__WORK TASK__
In the listing below, locate the lines that hold the string "continuation". Copy those lines.
--- PROVIDED RECORDS ---
(* ===== verification/Regex.v ===== *)
(** * Regex: the regular expressions of the request parser

    [src/http/httprequest.cc] takes the request line and the header lines
    apart with [std::regex_match] on two ECMAScript patterns.  This file has
    the constructs these patterns use, with the priorities of the backtracking
    matcher: a star takes as many characters as it can, an optional part is
    taken if it can be, and the first complete match in that order gives the
    captures. *)

From stdpp Require Import base list strings.
From S2P Require Import Prelude.

(** A pattern; [RClass p] is one character of the class [p], [RStar p] any
    number of them, [RGroup r] a capture group. *)
Inductive regex : Type :=
  | RClass (p : Ascii.ascii -> bool)
  | RStar (p : Ascii.ascii -> bool)
  | ROpt (r : regex)
  | RCat (r1 r2 : regex)
  | RGroup (r : regex).

Definition ascii_eqb (a b : Ascii.ascii) : bool := Ascii.eqb a b.

(** The classes of the patterns: a literal, [[^c]], and [.], which matches
    everything but a line terminator. *)
Definition is_char (c : Ascii.ascii) : Ascii.ascii -> bool := ascii_eqb c.
Definition not_char (c : Ascii.ascii) : Ascii.ascii -> bool := fun x => negb (ascii_eqb c x).
Definition any_char (x : Ascii.ascii) : bool := negb (ascii_eqb CR x) && negb (ascii_eqb LF x).

(** A literal followed by a pattern. *)
Fixpoint RLit (l : bytes) (r : regex) : regex :=
  match l with
  | [] => r
  | c :: l => RCat (RClass (is_char c)) (RLit l r)
  end.

(** A continuation gets the rest of the input and the captures so far. *)
Definition matcher : Type := bytes -> list bytes -> option (list bytes).

Fixpoint star (p : Ascii.ascii -> bool) (s : bytes) (caps : list bytes) (k : matcher) :
    option (list bytes) :=
  match s with
  | c :: s' =>
      if p c then
        match star p s' caps k with
        | Some r => Some r
        | None => k s caps
        end
      else k s caps
  | [] => k [] caps
  end.

Fixpoint run (r : regex) (s : bytes) (caps : list bytes) (k : matcher) : option (list bytes) :=
  match r with
  | RClass p => match s with c :: s' => if p c then k s' caps else None | [] => None end
  | RStar p => star p s caps k
  | ROpt r => match run r s caps k with Some x => Some x | None => k s caps end
  | RCat r1 r2 => run r1 s caps (fun s' caps' => run r2 s' caps' k)
  | RGroup r =>
      run r s caps (fun s' caps' => k s' (caps' ++ [take (length s - length s') s]))
  end.

Definition at_end : matcher := fun s caps => match s with [] => Some caps | _ => None end.

(** [std::regex_match]: the whole input must match. *)
Definition regex_match (r : regex) (s : bytes) : option (list bytes) := run r s [] at_end.

(** ** Taking a run of characters *)

Fixpoint span (p : Ascii.ascii -> bool) (s : bytes) : bytes * bytes :=
  match s with
  | c :: s' => if p c then let '(a, b) := span p s' in (c :: a, b) else ([], s)
  | [] => ([], [])
  end.

Section span.
Implicit Types (p : Ascii.ascii -> bool) (s : bytes).

Lemma span_spec p s a b :
  span p s = (a, b) <->
  s = a ++ b /\ Forall (fun c => p c = true) a /\
  match b with [] => True | c :: _ => p c = false end.
Proof.
  revert a b. induction s as [|c s IH]; intros a b; simpl.
  - split; [intros [= <- <-]; done|]. intros (Hs & _).
    symmetry in Hs. by apply app_nil in Hs as [-> ->].
  - destruct (p c) eqn:Hp.
    + destruct (span p s) as [a' b'] eqn:Hs. pose proof (proj1 (IH a' b') eq_refl) as (-> & Ha & Hb).
      split.
      * intros [= <- <-]. by rewrite Forall_cons.
      * intros (Heq & Ha' & Hb'). destruct a as [|x a]; simpl in Heq.
        { subst b. congruence. }
        injection Heq as -> Heq. inversion Ha'; subst.
        assert ((a', b') = (a, b)) as [= -> ->]; [|done].
        apply IH. done.
    + split; [intros [= <- <-]; done|]. intros (Heq & Ha' & Hb'). destruct a as [|x a].
      * simpl in Heq. by subst b.
      * injection Heq as -> Heq. inversion Ha'; congruence.
Qed.

Lemma span_app p a b :
  Forall (fun c => p c = true) a -> match b with [] => True | c :: _ => p c = false end ->
  span p (a ++ b) = (a, b).
Proof. intros. by apply span_spec. Qed.

(** A star whose continuation fails on characters of its class takes them all. *)
Lemma star_span p s caps (k : matcher) :
  (forall c s', p c = true -> k (c :: s') caps = None) ->
  star p s caps k = k (span p s).2 caps.
Proof.
  intros Hk. induction s as [|c s IH]; simpl; [done|].
  destruct (p c) eqn:Hp; [|done]. rewrite IH.
  destruct (span p s) as [a b]; simpl. destruct (k b caps); [done|]. by apply Hk.
Qed.

Lemma star_group p s caps (k : matcher) :
  (forall c s' caps', p c = true -> k (c :: s') caps' = None) ->
  run (RGroup (RStar p)) s caps k = k (span p s).2 (caps ++ [(span p s).1]).
Proof.
  intros Hk. simpl. rewrite star_span by auto.
  destruct (span p s) as [a b] eqn:Hs. apply span_spec in Hs as (-> & _ & _). simpl.
  rewrite length_app, Nat.add_sub, take_app_length. done.
Qed.
End span.

(** ** The character classes *)

Lemma is_char_true c x : is_char c x = true <-> x = c.
Proof. unfold is_char, ascii_eqb. rewrite Ascii.eqb_eq. naive_solver. Qed.

Lemma not_char_true c x : not_char c x = true <-> x <> c.
Proof. unfold not_char, ascii_eqb. rewrite negb_true_iff, Ascii.eqb_neq. naive_solver. Qed.

Lemma not_char_false c x : not_char c x = false <-> x = c.
Proof. unfold not_char, ascii_eqb. rewrite negb_false_iff, Ascii.eqb_eq. naive_solver. Qed.

Lemma any_char_true x : any_char x = true <-> x <> CR /\ x <> LF.
Proof.
  unfold any_char, ascii_eqb. rewrite andb_true_iff, !negb_true_iff, !Ascii.eqb_neq. naive_solver.
Qed.

(** Words have no space. *)
Abbreviation free_of c s := (Forall (fun x => not_char c x = true) s).

Lemma span_free c s : free_of c s -> span (not_char c) s = (s, []).
Proof. intros. rewrite <-(app_nil_r s) at 1. by apply span_app. Qed.

Lemma span_sep c a b : free_of c a -> span (not_char c) (a ++ c :: b) = (a, c :: b).
Proof. intros. apply span_app; [done|]. by apply not_char_false. Qed.

(** ** C strings *)

(** The characters of a C string: everything before the first NUL. *)
Definition c_str (s : bytes) : bytes := (span (not_char nul) s).1.

Lemma c_str_free s : free_of nul s -> c_str s = s.
Proof. intros Hs. unfold c_str. by rewrite span_free. Qed.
---
__TASK RESULT__
(** A continuation gets the rest of the input and the captures so far. *)
(** A star whose continuation fails on characters of its class takes them all. *)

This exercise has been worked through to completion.